Lemma Logmap_near_identity (q : Quaternion) :
  qw q > NearlyOne -> Logmap q = scale (2 - 2 * (qw q - 1) / 3) (vec q).
Proof.
  intros H. unfold Logmap. destruct (Rgt_dec (qw q) NearlyOne); [reflexivity|contradiction].
Qed.

Lemma Logmap_general (q : Quaternion) :
  NearlyNegativeOne <= qw q <= NearlyOne ->
  Logmap q = scale (wrap_angle (2 * acos (qw q)) / sqrt (1 - qw q * qw q)) (vec q).
Proof.
  intros [Hl Hu]. unfold Logmap.
  destruct (Rgt_dec (qw q) NearlyOne); [lra|].
  destruct (Rlt_dec (qw q) NearlyNegativeOne); [lra|]. reflexivity.
Qed.

Lemma wrap_angle_small (a : R) : - PI <= a <= PI -> wrap_angle a = a.
Proof.
  intros [Hl Hu]. unfold wrap_angle.
  destruct (Rgt_dec a PI); [lra|]. destruct (Rlt_dec a (- PI)); [lra|]. reflexivity.
Qed.

Lemma wrap_angle_large (a : R) : PI < a -> wrap_angle a = a - 2 * PI.
Proof.
  intros H. unfold wrap_angle, twoPi. destruct (Rgt_dec a PI); [reflexivity|lra].
Qed.

End VectorFacts.

(** ** Logmap after Expmap *)

Section LogmapExpmap.
Local Open Scope R_scope.

Variable v : Vector3.
Hypothesis v_nonzero : isZero v = false.
Hypothesis v_small : norm v < PI.






End LogmapExpmap.

Section LogmapExpmapClaim.
Local Open Scope R_scope.



End LogmapExpmapClaim.

(** ** Expmap after Logmap *)

Section ExpmapLogmap.
Local Open Scope R_scope.

Variable q : Quaternion.
Hypothesis q_unit : isUnit q.

Lemma unit_scalar_range : -1 <= qw q <= 1.
Proof. unfold isUnit in q_unit. split; nra. Qed.

Lemma unit_vec_squaredNorm : squaredNorm (vec q) = 1 - qw q * qw q.
Proof. unfold isUnit in q_unit. unfold squaredNorm, vec; simpl. lra. Qed.

Lemma unit_vec_norm : norm (vec q) = sqrt (1 - qw q * qw q).
Proof. unfold norm. rewrite unit_vec_squaredNorm. reflexivity. Qed.

Lemma square_as_abs (x : R) : x * x = Rabs x * Rabs x.
Proof.
  rewrite <- Rabs_mult. symmetry. apply Rabs_pos_eq. nra.
Qed.

(** A gain of magnitude at least 2 on a vector part that is not tiny keeps
    the scaled vector off Eigen's isZero threshold. *)
Lemma scaled_vec_not_isZero (k : R) :
  2 <= Rabs k -> 1e-20 <= squaredNorm (vec q) -> isZero (scale k (vec q)) = false.
Proof.
  intros Hk Hs. destruct (isZero (scale k (vec q))) eqn:E; [|reflexivity].
  exfalso. apply isZero_true_iff in E. unfold scale, vec in E; simpl in E.
  rewrite !Rabs_mult in E. destruct E as (Hx & Hy & Hz).
  pose proof (Rabs_pos (qx q)). pose proof (Rabs_pos (qy q)).
  pose proof (Rabs_pos (qz q)).
  assert (Rabs (qx q) <= 5e-13) by nra.
  assert (Rabs (qy q) <= 5e-13) by nra.
  assert (Rabs (qz q) <= 5e-13) by nra.
  unfold squaredNorm, vec in Hs; simpl in Hs.
  rewrite (square_as_abs (qx q)), (square_as_abs (qy q)),
    (square_as_abs (qz q)) in Hs.
  nra.
Qed.

Hypothesis q_general : NearlyNegativeOne <= qw q <= NearlyOne.

Lemma general_facts :
  -1 < qw q < 1 /\ 0 < sqrt (1 - qw q * qw q) /\
  1e-20 <= squaredNorm (vec q) /\ 0 < acos (qw q) < PI /\
  sin (acos (qw q)) = sqrt (1 - qw q * qw q) /\ cos (acos (qw q)) = qw q.
Proof.
  destruct q_general as [Hl Hu]. unfold NearlyNegativeOne, NearlyOne in Hl, Hu.
  assert (Hw : -1 < qw q < 1) by lra.
  split; [exact Hw|]. split; [apply general_divisor_positive; exact q_general|].
  split; [rewrite unit_vec_squaredNorm; nra|].
  split; [apply acos_bound_lt; exact Hw|].
  split; [apply sqrt_1_minus_sqr_acos; lra | apply cos_acos; lra].
Qed.

Lemma general_acos_nonneg : 0 <= qw q -> acos (qw q) <= PI / 2.
Proof.
  intros Hw. destruct general_facts as (_ & _ & _ & [Ha0 Ha1] & _ & Hc).
  destruct (Rle_dec (acos (qw q)) (PI / 2)) as [H|H]; [exact H|].
  exfalso. assert (cos (acos (qw q)) < 0) by (apply cos_lt_0; lra). lra.
Qed.

Lemma general_acos_neg : qw q < 0 -> PI / 2 < acos (qw q).
Proof.
  intros Hw. destruct general_facts as (_ & _ & _ & [Ha0 Ha1] & _ & Hc).
  destruct (Rlt_dec (PI / 2) (acos (qw q))) as [H|H]; [exact H|].
  exfalso. assert (0 <= cos (acos (qw q))) by (apply cos_ge_0; lra). lra.
Qed.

◆ **What to work on**: All entries shown above should be printed again exactly.

◆ **Response below**:
Lemma Logmap_near_identity (q : Quaternion) :
  qw q > NearlyOne -> Logmap q = scale (2 - 2 * (qw q - 1) / 3) (vec q).
Proof.
  intros H. unfold Logmap. destruct (Rgt_dec (qw q) NearlyOne); [reflexivity|contradiction].
Qed.

Lemma Logmap_general (q : Quaternion) :
  NearlyNegativeOne <= qw q <= NearlyOne ->
  Logmap q = scale (wrap_angle (2 * acos (qw q)) / sqrt (1 - qw q * qw q)) (vec q).
Proof.
  intros [Hl Hu]. unfold Logmap.
  destruct (Rgt_dec (qw q) NearlyOne); [lra|].
  destruct (Rlt_dec (qw q) NearlyNegativeOne); [lra|]. reflexivity.
Qed.

Lemma wrap_angle_small (a : R) : - PI <= a <= PI -> wrap_angle a = a.
Proof.
  intros [Hl Hu]. unfold wrap_angle.
  destruct (Rgt_dec a PI); [lra|]. destruct (Rlt_dec a (- PI)); [lra|]. reflexivity.
Qed.

Lemma wrap_angle_large (a : R) : PI < a -> wrap_angle a = a - 2 * PI.
Proof.
  intros H. unfold wrap_angle, twoPi. destruct (Rgt_dec a PI); [reflexivity|lra].
Qed.

End VectorFacts.

(** ** Logmap after Expmap *)

Section LogmapExpmap.
Local Open Scope R_scope.

Variable v : Vector3.
Hypothesis v_nonzero : isZero v = false.
Hypothesis v_small : norm v < PI.






End LogmapExpmap.

Section LogmapExpmapClaim.
Local Open Scope R_scope.



End LogmapExpmapClaim.

(** ** Expmap after Logmap *)

Section ExpmapLogmap.
Local Open Scope R_scope.

Variable q : Quaternion.
Hypothesis q_unit : isUnit q.

Lemma unit_scalar_range : -1 <= qw q <= 1.
Proof. unfold isUnit in q_unit. split; nra. Qed.

Lemma unit_vec_squaredNorm : squaredNorm (vec q) = 1 - qw q * qw q.
Proof. unfold isUnit in q_unit. unfold squaredNorm, vec; simpl. lra. Qed.

Lemma unit_vec_norm : norm (vec q) = sqrt (1 - qw q * qw q).
Proof. unfold norm. rewrite unit_vec_squaredNorm. reflexivity. Qed.

Lemma square_as_abs (x : R) : x * x = Rabs x * Rabs x.
Proof.
  rewrite <- Rabs_mult. symmetry. apply Rabs_pos_eq. nra.
Qed.

(** A gain of magnitude at least 2 on a vector part that is not tiny keeps
    the scaled vector off Eigen's isZero threshold. *)
Lemma scaled_vec_not_isZero (k : R) :
  2 <= Rabs k -> 1e-20 <= squaredNorm (vec q) -> isZero (scale k (vec q)) = false.
Proof.
  intros Hk Hs. destruct (isZero (scale k (vec q))) eqn:E; [|reflexivity].
  exfalso. apply isZero_true_iff in E. unfold scale, vec in E; simpl in E.
  rewrite !Rabs_mult in E. destruct E as (Hx & Hy & Hz).
  pose proof (Rabs_pos (qx q)). pose proof (Rabs_pos (qy q)).
  pose proof (Rabs_pos (qz q)).
  assert (Rabs (qx q) <= 5e-13) by nra.
  assert (Rabs (qy q) <= 5e-13) by nra.
  assert (Rabs (qz q) <= 5e-13) by nra.
  unfold squaredNorm, vec in Hs; simpl in Hs.
  rewrite (square_as_abs (qx q)), (square_as_abs (qy q)),
    (square_as_abs (qz q)) in Hs.
  nra.
Qed.

Hypothesis q_general : NearlyNegativeOne <= qw q <= NearlyOne.

Lemma general_facts :
  -1 < qw q < 1 /\ 0 < sqrt (1 - qw q * qw q) /\
  1e-20 <= squaredNorm (vec q) /\ 0 < acos (qw q) < PI /\
  sin (acos (qw q)) = sqrt (1 - qw q * qw q) /\ cos (acos (qw q)) = qw q.
Proof.
  destruct q_general as [Hl Hu]. unfold NearlyNegativeOne, NearlyOne in Hl, Hu.
  assert (Hw : -1 < qw q < 1) by lra.
  split; [exact Hw|]. split; [apply general_divisor_positive; exact q_general|].
  split; [rewrite unit_vec_squaredNorm; nra|].
  split; [apply acos_bound_lt; exact Hw|].
  split; [apply sqrt_1_minus_sqr_acos; lra | apply cos_acos; lra].
Qed.

Lemma general_acos_nonneg : 0 <= qw q -> acos (qw q) <= PI / 2.
Proof.
  intros Hw. destruct general_facts as (_ & _ & _ & [Ha0 Ha1] & _ & Hc).
  destruct (Rle_dec (acos (qw q)) (PI / 2)) as [H|H]; [exact H|].
  exfalso. assert (cos (acos (qw q)) < 0) by (apply cos_lt_0; lra). lra.
Qed.

Lemma general_acos_neg : qw q < 0 -> PI / 2 < acos (qw q).
Proof.
  intros Hw. destruct general_facts as (_ & _ & _ & [Ha0 Ha1] & _ & Hc).
  destruct (Rlt_dec (PI / 2) (acos (qw q))) as [H|H]; [exact H|].
  exfalso. assert (0 <= cos (acos (qw q))) by (apply cos_ge_0; lra). lra.
Qed.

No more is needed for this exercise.